Data excerpts
(* ===== verification/ChannelEditRuns.v ===== *)
(** * The form of a channel: runs

    Runs of the form from its first rendering: the channels the properties are
    applied to, and what one use of the form leaves behind for the next. *)

From S2P Require Import Prelude JsString JsNumber Json JsObject JsOrder ChannelForms AsyncTask AsyncTaskTheorems ChannelEdit ChannelEditTheorems ChannelEditSave.

Local Opaque js.

(** ** What stays from one channel to the next *)

Section Kept.
Context (setValues : obj → obj → obj) (reset : obj → obj).

Lemma effect_keys d : vertexKeys (keys_in (channel_effect setValues d)) = vertexKeys (keys_in d) ∧ batch (keys_in (channel_effect setValues d)) = batch (keys_in d).
Proof. unfold channel_effect. destruct (isEdit d); [done|]. cbv zeta. by destruct (getChannelModels _ _) as [[m c]|]. Qed.
Lemma open_keys ch d : vertexKeys (keys_in (open_form setValues ch d)) = vertexKeys (keys_in d) ∧ batch (keys_in (open_form setValues ch d)) = batch (keys_in d).
Proof.
  unfold open_form. cbv zeta. set (d1 := Dialog ch _ _ _ _ _ _ _ _ _ _). assert (H : vertexKeys (keys_in d1) = vertexKeys (keys_in d) ∧ batch (keys_in d1) = batch (keys_in d)) by done.
  destruct (negb _); [|by destruct (isEdit d1)]. destruct (effect_keys d1) as [H1 H2]. destruct (isEdit (channel_effect setValues d1)); cbn; by rewrite H1, H2.
Qed.

(** The keys read from files outlive the form they were chosen in. *)
Theorem keys_outlive_form ch answer d : vertexKeys (keys_in (loadChannel answer (open_form setValues ch (close_form reset d)))) = vertexKeys (keys_in d).
Proof.
  unfold loadChannel. cbv zeta. set (d1 := open_form setValues ch _). assert (H : vertexKeys (keys_in d1) = vertexKeys (keys_in d)) by exact (proj1 (open_keys ch (close_form reset d))).
  destruct answer as [data|]; [|exact H]. destruct (load_inputs data); [|exact H]. cbn [set_loading keys_in cache]. by destruct (getChannelModels _ _) as [[m c]|].
Qed.

(** A new channel opened after one with several keys starts as a batch. *)
Theorem batch_outlives_form d data i : load_inputs data = Some i → isMultiKeyChannel (opened_on data i) = true →
  batch (keys_in (open_form setValues None (close_form reset (loadChannel (Some data) d)))) = true.
Proof.
  intros Hl Hm. etrans; [exact (proj2 (open_keys None (close_form reset (loadChannel (Some data) d))))|]. cbn [close_form keys_in batch].
  unfold loadChannel. rewrite Hl. cbv zeta. cbn [set_loading keys_in cache]. destruct (getChannelModels _ _) as [[m c]|]; exact Hm.
Qed.
End Kept.

(** ** Fields *)

(** The address whose question was answered with no is still the one of the form. *)
Theorem declined_address_stays seen d s : locked seen "base_url" = false → ends_with (js "/v1") s = true → ∃ d', handleInputChange seen "base_url" (JStr s) d = AskV1 d' ∧
  get (form (answer_v1 (JStr s) false d')) "base_url" = JStr s ∧ inputs (answer_v1 (JStr s) false d') = inputs d.
Proof.
  intros Hl Hs. unfold handleInputChange. rewrite Hl. cbv [String.eqb Ascii.eqb Bool.eqb]. rewrite Hs. eexists. split_and!; [done| |done].
  unfold answer_v1, setValue, get. cbn [set_form form]. by rewrite get_put, streq_refl.
Qed.

Lemma change_key seen d v : locked seen "key" = false → changed_or d (handleInputChange seen "key" v d) = setInput "key" v (setValue "key" v d).
Proof. intros Hl. unfold handleInputChange. rewrite Hl. done. Qed.

(** With a key already in the box, the credential just generated is replaced by it. *)
Theorem generated_key_lost seen d key old v : locked seen "key" = false → get (inputs seen) "key" = JStr old → blank old = false → parse (trim old) = Some v →
  ∃ d', handleCodexOAuthGenerated seen key d = Some d' ∧ get (inputs d') "key" = JStr (default [] (stringify2 v)) ∧ get (form d') "key" = JStr (default [] (stringify2 v)).
Proof.
  intros Hl Ho Hb Hp. unfold handleCodexOAuthGenerated, formatJsonField. rewrite Ho. cbn [js_nullish]. rewrite Hb, Hp, !change_key by done. eexists. split_and!; [done|..];
    unfold setInput, setValue, get; cbn [set_inputs set_form inputs form]; by rewrite get_put, streq_refl.
Qed.

(** A mapping that is [null] becomes the text of it; one that is no JSON leaves the
    form loading. *)
Theorem null_mapping_text : pretty_mapping JNull = Some (JStr (js "null")).
Proof. by vm_compute. Qed.
Theorem broken_mapping_loads data d : load_inputs data = None → loading (loadChannel (Some data) d) = true.
Proof. intros H. unfold loadChannel. by rewrite H. Qed.

(** ** Runs *)

(** A form that takes over every value *)
Definition all_values (f v : obj) : obj := spread f (JObj v).
Definition fresh : dialog :=
  Dialog None false originInputs originInputs [] true (JArr []) (KeyInput false false false (js "append") [] []) (Opened false false (JStr []) [] (JStr []) (JStr []))
    (ModelCache None []) false.
Definition channel_data (s : string) : obj := match parse (jsq s) with Some (JObj o) => o | _ => [] end.
Definition opened_channel (id : Z) (data : obj) (d : dialog) : dialog := form_sync all_values (loadChannel (Some data) (open_form all_values (Some (num id)) d)).
Definition sent_key (r : step (request * dialog)) : jval := match r with Ok (req, _) => get (body_of req) "key" | _ => JNull end.
Definition type_in (name : string) (v : jval) (d : dialog) : dialog := form_sync all_values (changed_or d (handleInputChange d name v d)).

Definition openai_settings : jsstr :=
  jsq "{'disable_store':true,'azure_responses_version':'preview','upstream_model_update_check_enabled':true,'upstream_model_update_last_detected_models':['m2'],'vertex_key_type':'json'}".
Definition openai_channel : obj :=
  put (channel_data "{'id':7,'name':'a','type':1,'key':'','models':'m1,m2','group':'default','model_mapping':'','status_code_mapping':'','base_url':'https://a/','setting':'','auto_ban':1}")
    "settings" (JStr openai_settings).
Definition openai_form : dialog := opened_channel 7 openai_channel fresh.

Definition no_questions {A B} (b : B) : list A → B := λ _, b.
Definition save (d : dialog) : step (request * dialog) := submit (no_questions Cancel) (no_questions false) d.

Lemma keys_never_blanked_witness : ∃ body d', save openai_form = Ok (Put body, d') ∧ key_ok (get body "key").
Proof.
  destruct (save openai_form) as [[[body|mode ch] d']|msg|] eqn:E; [|by vm_compute in E..]. exists body, d'. split; [reflexivity|].
  exact (proj2 (keys_never_blanked (no_questions Cancel) (no_questions false) openai_form (Put body) d' E)).
Defined.

Definition openai_object : obj := match parse openai_settings with Some (JObj o) => o | _ => [] end.
Lemma unchanged_settings_kept_witness : ∃ req d' t' o', save openai_form = Ok (req, d') ∧ get (body_of req) "settings" = JStr t' ∧ parse t' = Some (JObj o') ∧
  get o' "azure_responses_version" = JStr (js "preview") ∧ get o' "disable_store" = JBool true ∧ get o' "vertex_key_type" = JUndef.
Proof.
  destruct (save openai_form) as [[req d']|msg|] eqn:E; [|by vm_compute in E..].
  destruct (unchanged_settings_kept (no_questions Cancel) (no_questions false) openai_form openai_channel openai_settings openai_object req d') as (t' & o' & H1 & H2 & H3 & H4 & _).
  - split_and!; [by vm_compute|by vm_compute|by vm_compute|]. apply Forall_forall. unfold FLAGS. cbn [removelast LOADED].
    repeat (apply Forall_cons; split; [vm_compute; reflexivity|]). constructor.
  - split_and!; [by vm_compute|by vm_compute|]. apply savableb_ok. by vm_compute.
  - exact E.
  - exists req, d', t', o'. split_and!; [reflexivity|exact H1|exact H2|..].
    + unfold get. rewrite H3 by (by vm_compute). by vm_compute.
    + rewrite H4 by (apply elem_of_names; by vm_compute). by vm_compute.
    + rewrite H4 by (apply elem_of_names; by vm_compute). by vm_compute.
Defined.

(** *** A key of another channel *)

Definition vertex_channel : obj :=
  channel_data "{'id':8,'name':'b','type':41,'key':'','models':'m1','group':'default','model_mapping':'','status_code_mapping':'','base_url':'','setting':'','settings':'{}','auto_ban':1}".
Definition created : dialog :=
  let d := type_in "type" (num 41) (type_in "name" (JStr (js "new")) fresh) in
  let d := type_in "models" (JArr [JStr (js "m1")]) d in
  form_sync all_values (handleVertexUploadChange d [Some (jsq "{'project':'first'}")] d).
Definition after_creation : dialog := submitted (close_form (λ _, getInitFormValues)) true created.

(** After a Vertex channel was created from a key file, opening and saving another one
    sends the first one's key for it. *)
Theorem other_channels_key_sent : sent_key (save created) = JStr (jsq "{'project':'first'}") ∧
  sent_key (save (opened_channel 8 vertex_channel after_creation)) = JStr (jsq "{'project':'first'}") ∧
  sent_key (save (opened_channel 8 vertex_channel fresh)) = JUndef.
Proof. by vm_compute. Qed.

(** *** An address of another type *)

(** Choosing the type of Doubao writes its address, and leaving the type keeps it. *)
Theorem address_outlives_type : let d := type_in "type" (num 1) (type_in "type" (num 45) fresh) in
  get (inputs d) "type" = num 1 ∧ get (inputs d) "base_url" = JStr DOUBAO_URL.
Proof. by vm_compute. Qed.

■ TRY IT: With the line containing "(** *** An address of another type *)" as the first and the last line of the data as the final one, copy every line between them exactly, those two included.

■ EXERCISE ANSWER:
(** *** An address of another type *)

(** Choosing the type of Doubao writes its address, and leaving the type keeps it. *)
Theorem address_outlives_type : let d := type_in "type" (num 1) (type_in "type" (num 45) fresh) in
  get (inputs d) "type" = num 1 ∧ get (inputs d) "base_url" = JStr DOUBAO_URL.
Proof. by vm_compute. Qed.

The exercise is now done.